A network, whose nodes are genes and whose directed edges represent positive or negative influences of a regulatory gene and its targets, is often used as a representation of causality. To infer a network, researchers often develop a machine learning model and then evaluate the model based on its match with experimentally verified “gold standard” edges. The desired result of such a model is a network that may extend the gold standard edges. Since networks are a form of visual representation, one can compare their utility with architectural or machine blueprints. Blueprints are clearly useful because they provide precise guidance to builders in construction. If the primary role of gene regulatory networks is to characterize causality, then such networks should be good tools of prediction because prediction is the actionable benefit of knowing causality. But are they? In this paper, we compare prediction quality based on “gold standard” regulatory edges from previous experimental work with non-linear models inferred from time series data across four different species.
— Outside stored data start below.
(** *** The same for the clusters that a synchronisation goes through *)

Section same.
Context `{TomlLib} `{VectorLib} `{QuantityLib}.
Variables c c' : GreptimeDBCluster.
Hypothesis Hsame : same_cluster c c'.

Lemma same_meta : gc_ObjectMeta c' = gc_ObjectMeta c.
Proof. apply Hsame. Qed.

(** A field of the spec that the shared maps leave alone. *)
Lemma same_field {A} (f : GreptimeDBClusterSpec -> A) :
  (forall s, f (spec_core s) = f s) -> f (gc_Spec c') = f (gc_Spec c).
Proof. intros Hf. rewrite <- (Hf (gc_Spec c')), <- (Hf (gc_Spec c)). f_equal. apply Hsame. Qed.

Lemma same_datanodes : map dn_Name (datanode_specs c') = map dn_Name (datanode_specs c).
Proof.
  apply (same_field (fun s => map dn_Name (match cl_Datanode s with Some d => [d] | None => cl_DatanodeGroups s end))).
  intros s. unfold spec_core, set_components. cbn. destruct (cl_Datanode s); cbn; [done|].
  induction (cl_DatanodeGroups s) as [|g gs IH]; [done|]. cbn. by rewrite IH.
Qed.

Lemma same_frontends : map fe_Name (frontend_specs c') = map fe_Name (frontend_specs c).
Proof.
  rewrite !frontend_specs_list.
  apply (same_field (fun s => map fe_Name (option_list (cl_Frontend s) ++ cl_FrontendGroups s))).
  intros s. unfold spec_core, set_components. cbn. rewrite !map_app. f_equal; [by destruct (cl_Frontend s)|].
  induction (cl_FrontendGroups s) as [|g gs IH]; [done|]. cbn. by rewrite IH.
Qed.

Lemma same_metas : not_nil (cl_Meta (gc_Spec c')) = not_nil (cl_Meta (gc_Spec c)).
Proof. apply (same_field (fun s => not_nil (cl_Meta s))). intros s. cbn. by destruct (cl_Meta s). Qed.

Lemma same_flownodes : not_nil (cl_Flownode (gc_Spec c')) = not_nil (cl_Flownode (gc_Spec c)).
Proof. apply (same_field (fun s => not_nil (cl_Flownode s))). intros s. cbn. by destruct (cl_Flownode s). Qed.

Lemma same_monitoring : cl_Monitoring (gc_Spec c') = cl_Monitoring (gc_Spec c).
Proof. by apply (same_field cl_Monitoring). Qed.

(** The names of the components. *)
Lemma same_names :
  co_names (meta_component c') = co_names (meta_component c)
  /\ co_names (datanode_component c') = co_names (datanode_component c)
  /\ co_names (frontend_component c') = co_names (frontend_component c)
  /\ co_names (flownode_component c') = co_names (flownode_component c).
Proof.
  assert (Hname : cluster_name c' = cluster_name c) by (unfold cluster_name; by rewrite same_meta).
  assert (Hres : forall kind l, resource c' kind l = resource c kind l) by (intros; unfold resource; by rewrite Hname).
  assert (Hof : forall {A} (name : A -> string) kind l l', map name l' = map name l ->
    map (fun x => resource c' kind [name x]) l' = map (fun x => resource c kind [name x]) l).
  { intros A name kind l l' Hl. rewrite <- (map_map name (fun n => resource c' kind [n])), Hl, map_map.
    apply map_ext. intros x. apply Hres. }
  split_and!; cbn [co_names meta_component datanode_component frontend_component flownode_component].
  - unfold meta_specs, GetMeta, meta_name. cbn. pose proof same_metas as Hm.
    destruct (cl_Meta (gc_Spec c')), (cl_Meta (gc_Spec c)); try discriminate Hm; cbn; by rewrite ?Hname.
  - exact (Hof _ dn_Name DatanodeRoleKind _ _ same_datanodes).
  - exact (Hof _ fe_Name FrontendRoleKind _ _ same_frontends).
  - unfold flownode_specs, GetFlownode, flownode_name. pose proof same_flownodes as Hm.
    destruct (cl_Flownode (gc_Spec c')), (cl_Flownode (gc_Spec c)); try discriminate Hm; cbn; by rewrite ?Hname.
Qed.
End same.

(** *** Deployers *)

(** What a deployer's [Sync] shows of a cluster when it returns nil. *)
Definition shows (E : GreptimeDBCluster -> list event -> Prop) (d : ComponentOperator CState) : Prop :=
  forall W (env : environment W) s w, let o := exec env (Sync d) s w in
    out_res o = Ok tt -> E (c_cluster s) (out_log o).
Lemma calm_finish_on shared : calm T (finish_on shared).
Proof.
  unfold finish_on. eapply calm_bind; [apply calm_get|]. intros s Hs. cbv beta in Hs.
  eapply calm_bind with (P := fun b => Forall (fun o => supported (o_kind o) = true) (db_Objects b)).
  { by apply calm_lift, safe_SetControllerAndAnnotation. }
  intros b Hb. eapply calm_then; [by apply calm_put|]. intros _. apply calm_lift. unfold Generate.
  by destruct (db_Err b).
Qed.

Lemma calm_with_builder owner (m : M (S * DefaultBuilder) unit) shared :
  calm T m -> Calm.calm env T T (with_builder owner (_ ← m; finish_on shared)).
Proof.
  intros Hm. apply (calm_zoom env T J); [|by intros s _; constructor|done].
  eapply calm_then; [exact Hm|]. intros _. apply calm_finish_on.
Qed.
End state.
End builder.

(** ** The components' builders *)

Section generators.
Context `{SafeLibraries} `{!TomlLaws} `{QuantityLib}.
Context (ok : GreptimeDBClusterSpec -> Prop) {W : Type} (env : environment W).
Hypothesis Hsound : sound ok env.
Notation T := (fun _ => True).
Notation calm := (calm env (@known_objects CState)).

Section cluster.
Variable c : GreptimeDBCluster.
Hypothesis Hc : runnable (gc_Spec c).

Lemma calm_config role : calm T (FromCluster c role).
Proof. exact (calm_FromCluster ok env Hsound _ c role safe_Load (wal_dir_set c Hc)). Qed.

Lemma calm_append_configmap role : calm T (append_configmap c role).
Proof.
  unfold append_configmap, CommonBuilder_GenerateConfigMap. eapply calm_then.
  - eapply calm_then; [apply calm_config|]. intros text. by apply calm_lift.
  - intros cm. by apply calm_append_object.
Qed.

Lemma calm_append_vector_configmap : vector_enabled c = true -> calm T (append_vector_configmap c).
Proof.
  intros Hv. unfold append_vector_configmap. eapply calm_then.
  - apply calm_lift, safe_GenerateVectorConfigMap; [apply safe_template|apply safe_Execute|done].
  - intros cm. by apply calm_append_object.
Qed.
We show that the same non-linear machine learning models have better predictive performance, with improvements from 5.3% to 25.3% in terms of the reduction in the root mean square error (RMSE) compared with the same models based on the gold standard edges. Having established that networks fail to characterize causality properly, we suggest that causality research should focus on four goals: (i) predictive accuracy; (ii) a parsimonious enumeration of predictive regulatory genes for each target gene g; (iii) the identification of disjoint sets of predictive regulatory genes for each target g of roughly equal accuracy; and (iv) the construction of a bipartite network (whose node types are genes and models) representation of causality. We provide algorithms for all goals.